Each line in the data set represents a hotel.

Columns representation in the data set:
* Hotel name
* Hotel Address
* Hotel Description
* Price per night (on a fixed date, the cheapest deal)
* Score - general
* Score - stuff
* Score - facilities
* Score - convenience
* Score - value for money
* Score - location
* Score - clean
* Proximity to the center of the country (km)

### Machine Learning

* **Type of ML**: Regression

* We will start with easy regression models (one variable and low powers) and try to go through each pair of an explanatory variable and an explained variable.

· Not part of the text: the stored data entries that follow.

(* ===== verification/DRandService.v ===== *)
(** * The DRand service ([trinci-core-new/src/services/drand_service.rs])

    It owns a [DRand], answers [GetDRandNum] with a number drawn from a generator
    seeded anew, and replaces the hashes of its seed source on [UpdateSeedSource]. *)

From stdpp Require Import base gmap strings list fin_maps.
From S2P Require Import Prelude Exec Hash Crypto CoreModels DRand Samples Messages.
Open Scope Z_scope.

Module DRandService.
Section service.
Context `{Pcg} {A B C T : Type}.

Record t : Type := Mk { drand : DRand.t; node_id : string }.

Abbreviation h := (handler A B C T t).

Definition set_drand (d : DRand.t) (s : t) : t := Mk d (node_id s).

(** The service that [start] runs; [None] when [DRand::new] panics. *)
Definition start (node_id : string) (seed_source : SeedSource.t) : option t :=
  d ← DRand.new seed_source;
  Some (Mk d node_id).

Definition handle_messages (msg : Msg.t A B C T) : h unit :=
  match msg with
  | Msg.UpdateSeedSource last_block_hash txs_hash rxs_hash =>
      modify (fun s => set_drand (DRand.update_seed_source last_block_hash txs_hash rxs_hash (drand s)) s)
  | _ => mret tt
  end.

Definition handle_requests (req : Req.t) (res_chan : Service) : h unit :=
  match req with
  | Req.GetDRandNum max =>
      d ← gets drand;
      d ← expect (DRand.new (DRand.seed d));
      modify (set_drand d) ;;
      '(drand_num, d) ← expect (DRand.rand max d);
      modify (set_drand d) ;;
      send_res res_chan (Res.GetDRandNum drand_num)
  | _ => mret tt
  end.

Definition step : Comm A B C T -> h unit := dispatch handle_messages handle_requests.
Definition run : list (Comm A B C T) -> h unit := run_loop step.

(** ** Invariant: the seed source is well formed *)
Definition inv (s : t) : Prop := SeedSource.wf (DRand.seed (drand s)).

Lemma start_inv node_id src :
  SeedSource.wf src -> exists s, start node_id src = Some s /\ inv s /\ DRand.seed (drand s) = src.
Proof.
  intros Hw. destruct (SeedTheorems.get_seed_wf src Hw) as (v & Hv & _).
  unfold start, DRand.new. rewrite Hv. simpl. eexists. split_and!; done.
Qed.

Lemma set_previous_seed_wf v src :
  SeedSource.wf src -> is_u64 v -> SeedSource.wf (SeedSource.set_previous_seed v src).
Proof. unfold SeedSource.wf. simpl. tauto. Qed.

(** A draw from a service in the invariant *)
Lemma get_drand_num_run s max res_chan ans clk out :
  inv s -> 0 <= max < u64_max ->
  exists seed n g',
    SeedSource.get_seed (DRand.seed (drand s)) = Some seed /\
    next_u64 (seed_from_u64 seed) = (n, g') /\
    handle_requests (Req.GetDRandNum max) res_chan (World s ans clk out) =
    Ret tt (World (set_drand (DRand.Mk g' (SeedSource.set_previous_seed n (DRand.seed (drand s)))) s)
                  ans clk (out ++ [Replied res_chan (Res.GetDRandNum (n mod (max + 1)))])).
Proof.
  intros Hs Hm. destruct (SeedTheorems.get_seed_wf _ Hs) as (v & Hv & _).
  destruct (next_u64 (seed_from_u64 v)) as [n g'] eqn:En. exists v, n, g'. split_and!; [done|done|].
  unfold handle_requests, DRand.new, DRand.rand. cbn. unfold mbind, M_bind. cbn.
  rewrite Hv. cbn. rewrite En. cbn.
  rewrite u64_add_small by (unfold u64_max in *; lia).
  destruct (max + 1 =? 0) eqn:E; [lia|]. done.
Qed.

Lemma handle_requests_inv req res_chan w :
  inv (w_state w) -> inv (w_state (exec_world (handle_requests req res_chan w))).
Proof.
  intros Hi. destruct w as [s ans clk out]. simpl in Hi.
  destruct (SeedTheorems.get_seed_wf _ Hi) as (v & Hv & _).
  destruct req; try done. unfold handle_requests, DRand.new, DRand.rand, mbind, M_bind. cbn.
  rewrite Hv. cbn. pose proof (next_u64_range (seed_from_u64 v)) as Hr.
  destruct (next_u64 (seed_from_u64 v)) as [n g']. simpl in Hr.
  destruct (max +u64 1 =? 0); cbn; [done|]. by apply set_previous_seed_wf.
Qed.

(** The hashes that reach the service are well formed. *)
Definition msg_ok (msg : Msg.t A B C T) : Prop :=
  match msg with
  | Msg.UpdateSeedSource a b c => Hashes.wf a /\ Hashes.wf b /\ Hashes.wf c
  | _ => True
  end.
Definition comm_ok (c : Comm A B C T) : Prop :=
  match kind c with KMsg m => msg_ok m | KReq _ => True end.

(** What no communication changes *)
Definition network (s : t) : list Z * list Z :=
  (SeedSource.nonce (DRand.seed (drand s)), SeedSource.nw_name (DRand.seed (drand s))).

Definition preserved (w w' : world t (Effect A B C T) (Answer A B C T)) : Prop :=
  inv (w_state w) -> inv (w_state w') /\ network (w_state w') = network (w_state w).

#[local] Instance preserved_preorder : PreOrder preserved.
Proof.
  split; unfold preserved; [done|]. intros x y z Hxy Hyz Hx.
  destruct (Hxy Hx) as [Hy Ey]. destruct (Hyz Hy) as [Hz Ez]. split; [done|congruence].
Qed.

Lemma handle_messages_preserved msg : msg_ok msg -> rel preserved (handle_messages msg).
Proof.
  intros Hm w Hi. destruct w as [s ans clk out]. simpl in *.
  destruct msg; try done. destruct Hm as (Ha & Hb & Hc). simpl. split; [|done].
  unfold inv, SeedSource.wf in *. simpl. destruct Hi as (_ & _ & _ & ? & ? & _).
  split_and!; try done; unfold is_u64, u64_max; lia.
Qed.

Lemma handle_requests_preserved req res_chan : rel preserved (handle_requests req res_chan).
Proof.
  intros w Hi. split; [by apply handle_requests_inv|].
  destruct w as [s ans clk out]. simpl in Hi.
  destruct (SeedTheorems.get_seed_wf _ Hi) as (v & Hv & _).
  destruct req; try done. unfold handle_requests, DRand.new, DRand.rand, mbind, M_bind. cbn.
  rewrite Hv. cbn. destruct (next_u64 (seed_from_u64 v)) as [n g].
  by destruct (max +u64 1 =? 0).
Qed.

Lemma step_preserved comm : comm_ok comm -> rel preserved (step comm).
Proof.
  destruct comm as [[m|r] rc]; unfold step, dispatch; simpl; intros Hc.
  - by apply handle_messages_preserved.
  - destruct rc; [apply handle_requests_preserved|apply rel_ret; typeclasses eauto].
Qed.

Lemma run_preserved comms : Forall comm_ok comms -> rel preserved (run comms).
Proof.
  rewrite Forall_forall. intros Hc. apply rel_for_each; [typeclasses eauto|].
  intros c Hin. by apply step_preserved, Hc.
Qed.

(** ** Leaders can be drawn alike

    The nodes of a network draw the same numbers: whatever two services have
    processed before (other draws included), if their seed sources share the nonce
    and the network name, then after the same [UpdateSeedSource] a [GetDRandNum] is
    answered by both, with the same number, in [0..=max]. *)
Theorem draws_agree id1 id2 src1 src2 s1 s2 hist1 hist2 w1 w2 a b c max from :
  SeedSource.wf src1 -> SeedSource.wf src2 ->
  SeedSource.nonce src1 = SeedSource.nonce src2 ->
  SeedSource.nw_name src1 = SeedSource.nw_name src2 ->
  start id1 src1 = Some s1 -> start id2 src2 = Some s2 ->
  Forall comm_ok hist1 -> Forall comm_ok hist2 ->
  run hist1 (World s1 [] (0, []) []) = Ret tt w1 ->
  run hist2 (World s2 [] (0, []) []) = Ret tt w2 ->
  Hashes.wf a -> Hashes.wf b -> Hashes.wf c -> 0 <= max < u64_max ->
  let last := [MkComm (KMsg (Msg.UpdateSeedSource a b c)) None;
               MkComm (KReq (Req.GetDRandNum max)) (Some from)] in
  exists n w1' w2', 0 <= n <= max /\
    run last w1 = Ret tt w1' /\ w_out w1' = w_out w1 ++ [Replied from (Res.GetDRandNum n)] /\
    run last w2 = Ret tt w2' /\ w_out w2' = w_out w2 ++ [Replied from (Res.GetDRandNum n)].
Proof.
  intros Hw1 Hw2 Hn Hnw Hs1 Hs2 Hh1 Hh2 Hr1 Hr2 Ha Hb Hc Hmax last.
  destruct (start_inv id1 src1 Hw1) as (s1' & Es1 & Hi1 & Hd1).
  rewrite Hs1 in Es1. injection Es1 as <-.
  destruct (start_inv id2 src2 Hw2) as (s2' & Es2 & Hi2 & Hd2).
  rewrite Hs2 in Es2. injection Es2 as <-.
  pose proof (run_preserved _ Hh1 (World s1 [] (0, []) []) Hi1) as [Hj1 Hk1].
  pose proof (run_preserved _ Hh2 (World s2 [] (0, []) []) Hi2) as [Hj2 Hk2].
  rewrite Hr1 in Hj1, Hk1. rewrite Hr2 in Hj2, Hk2. simpl in *.
  assert (Hnet : network (w_state w1) = network (w_state w2)).
  { rewrite Hk1, Hk2. unfold network. by rewrite Hd1, Hd2, Hn, Hnw. }
  clear Hr1 Hr2 Hk1 Hk2 Hi1 Hi2 Hs1 Hs2 Hn Hnw Hw1 Hw2 Hh1 Hh2 Hd1 Hd2.
  destruct w1 as [t1 ans1 clk1 out1], w2 as [t2 ans2 clk2 out2]. simpl in *.
  unfold last, run, run_loop, step, dispatch. simpl.
  set (u1 := set_drand (DRand.update_seed_source a b c (drand t1)) t1).
  set (u2 := set_drand (DRand.update_seed_source a b c (drand t2)) t2).
  assert (Hu : DRand.seed (drand u1) = DRand.seed (drand u2)).
  { unfold network in Hnet. injection Hnet as E1 E2. simpl. congruence. }
  assert (Hu1 : inv u1).
  { by destruct (handle_messages_preserved (Msg.UpdateSeedSource a b c) (conj Ha (conj Hb Hc))
                   (World t1 [] (0, []) []) Hj1). }
  assert (Hu2 : inv u2).
  { by destruct (handle_messages_preserved (Msg.UpdateSeedSource a b c) (conj Ha (conj Hb Hc))
                   (World t2 [] (0, []) []) Hj2). }
  destruct (get_drand_num_run u1 max from ans1 clk1 out1 Hu1 Hmax) as (v1 & n1 & g1 & Ev1 & En1 & R1).
  destruct (get_drand_num_run u2 max from ans2 clk2 out2 Hu2 Hmax) as (v2 & n2 & g2 & Ev2 & En2 & R2).
  rewrite Hu in Ev1. assert (v1 = v2) as -> by congruence.
  assert ((n1, g1) = (n2, g2)) as [= -> ->] by congruence.
  exists (n2 mod (max + 1)). unfold mbind, M_bind. simpl.
  fold u1 u2. unfold handle_requests, mbind, M_bind in R1, R2. simpl in R1, R2.
  rewrite R1, R2. do 2 eexists. split_and!; try done.
  - apply Z.mod_pos_bound. lia.
  - pose proof (Z.mod_pos_bound n2 (max + 1)). lia.
Qed.

(** The largest request does not draw: [max + 1] wraps around to 0 and the service
    panics on the division. *)
Theorem draw_max_panics s from w :
  inv s -> w_state w = s -> panicked (handle_requests (Req.GetDRandNum u64_max) from w) = true.
Proof.
  intros Hs <-. destruct w as [s ans clk out]. simpl in *.
  destruct (SeedTheorems.get_seed_wf _ Hs) as (v & Hv & _).
  unfold handle_requests, DRand.new, DRand.rand, mbind, M_bind. cbn. rewrite Hv. cbn.
  by destruct (next_u64 (seed_from_u64 v)).
Qed.
End service.

(** ** Witnesses *)
#[local] Existing Instance Samples.pcg.

Definition sample (id : string) : t :=
  match start id Samples.seed_source with
  | Some s => s
  | None => Mk (DRand.Mk (seed_from_u64 0) Samples.seed_source) id
  end.

Definition sample_run (id : string) (comms : list (Comm unit unit unit unit)) :
    world t (Effect unit unit unit unit) (Answer unit unit unit unit) :=
  exec_world (run comms (World (sample id) [] (0, []) [])).

(** Two nodes of the sample network, one of which has already drawn a number *)
Lemma draws_agree_witness :
  exists n (w1' w2' : world t (Effect unit unit unit unit) (Answer unit unit unit unit)),
    0 <= n <= 5 /\ w_out w1' = [Replied ConsensusService (Res.GetDRandNum n)] /\
    w_out w2' = [Replied NodeInterface (Res.GetDRandNum 0); Replied ConsensusService (Res.GetDRandNum n)].
Proof.
  destruct (draws_agree (A := unit) (B := unit) (C := unit) (T := unit) "a" "b"
    Samples.seed_source Samples.seed_source (sample "a") (sample "b")
    [] [MkComm (KReq (Req.GetDRandNum 0)) (Some NodeInterface)]
    (sample_run "a" []) (sample_run "b" [MkComm (KReq (Req.GetDRandNum 0)) (Some NodeInterface)])
    (Samples.hash 4) (Samples.hash 5) (Samples.hash 6) 5 ConsensusService)
    as (n & w1' & w2' & Hn & _ & H1 & _ & H2).
  all: try apply Samples.seed_source_wf; try reflexivity; try (apply Samples.hash_wf; by unfold is_u8, u8_max).
  - constructor.
  - by repeat constructor.
  - by unfold u64_max.
  - exists n, w1', w2'. split_and!; try lia; [exact H1|exact H2].
Defined.

Lemma draw_max_panics_witness :
  panicked (handle_requests (A := unit) (B := unit) (C := unit) (T := unit)
    (Req.GetDRandNum u64_max) ConsensusService (World (sample "a") [] (0, []) [])) = true.
Proof.
  apply (draw_max_panics (sample "a")); [|reflexivity]. exact Samples.seed_source_wf.
Defined.
End DRandService.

* There is no rule that says how many variables make a regression heavy and sluggish. If the software starts to falter, we will stop and think whether adding the variables and holdings will contribute to the prediction or only to the complications of calculation, memory, etc. We are required to exercise discretion between predictability and complications and resources such as private time.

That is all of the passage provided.